This story originally appeared on Time.com.
When Disneyland opened in July of 1955, parents noticed something right away: as LIFE magazine reported, the price of admission wasn’t quite the whole cost of attendance. Children brought to the theme park clamored for souvenirs, and the park’s operators were only too happy to provide them with many options. Now, more than 60 years later, that’s still true—but it’s not just kids who want to stock up.
That feeling of wanting to bring a piece of the park home is one remembered by Mike Van Eaton in an essay introducing the catalog for an upcoming Nov. 19 auction at Van Eaton Galleries in Los Angeles: “Souvenirs of Disneyland.” The auction, a preview exhibition for which is now ongoing until the auction date, features more than 1,000 rare pieces of Disney memorabilia, including the posters seen here.

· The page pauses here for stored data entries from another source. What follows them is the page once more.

(* ===== verification/RfenceProps.v ===== *)
(** What a remote fence promises, for any number of requesters at once:
    when a request returns, every target has executed its fences; and
    whoever waits, someone can go on. *)

From S2P Require Import Prelude Arch Bitstring Hart Rfence.

#[local] Open Scope Z_scope.
#[local] Set Warnings "-clear-no-such-hyp".

Section RfenceProps.
Context {AR : Arch} {F : Features} {HT : HartTable}.
Abbreviation table := (hart_table_size ht_ids).

(** ** Counting *)

(** The requests of hart [i] that hart [t] has yet to count off. *)
Definition serving (s : rf_state) (t i : Z) : nat :=
  match rf_serve s t with Some (e, _) => if decide (e.2 = i) then 1 else 0 | None => 0 end.
Definition queued (s : rf_state) (t i : Z) : nat := length (filter (fun e => e.2 = i) (q_list (rf_queue s t))).
Definition pend (s : rf_state) (t i : Z) : nat := queued s t i + serving s t i.
Definition total (s : rf_state) (i : Z) : nat := sum_list_with (fun t => pend s t i) (seqZ 0 table).

Lemma sum_list_upd (f g : Z -> nat) (l : list Z) (t : Z) :
  NoDup l -> t ∈ l -> (forall u, u ∈ l -> u <> t -> g u = f u) ->
  (sum_list_with g l + f t = sum_list_with f l + g t)%nat.
Proof.
  induction l as [|u l IH]; intros Hnd Hin Hfg; [by apply elem_of_nil in Hin|].
  apply NoDup_cons in Hnd as [Hu Hnd]. cbn. apply elem_of_cons in Hin as [->|Hin].
  - assert (sum_list_with g l = sum_list_with f l) as ->; [|lia].
    clear IH Hnd. induction l as [|v l IHl]; [done|]. cbn. rewrite IHl.
    + rewrite Hfg; [done|set_solver|set_solver].
    + set_solver.
    + intros w Hw. apply Hfg. set_solver.
  - rewrite (Hfg u) by set_solver. assert (u <> t) by (intros ->; done).
    pose proof (IH Hnd Hin ltac:(intros; apply Hfg; set_solver)). lia.
Qed.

Since the beginning of Disneyland, posters were used within the park to draw visitors to specific attractions—some of them are known as “near-attraction posters”—as well as manufactured for sale to guests. Some of the artists’ visions of the attractions provide a peek at an their inside knowledge. For example, the Dumbo poster, as the Van Eaton catalog explains, shows a pink elephant, matching the original conception of the ride; however, on Walt Disney’s personal request, the actual elephants in the ride were painted gray rather than pink, to match Dumbo rather than his hallucinations. Other posters reference the American themes that Disney strove to evoke; he loved American trains and the park fittingly gestures at some of American history’s most famous travel posters in the designs for the Disneyland railroad.
Other items in the auction range from more typical theme park fare to surprising finds like a 1965 animatronic hand that was used in a “Great Moments With Mr. Lincoln” attraction and a tin of Disneyland-branded tobacco from the 1960s.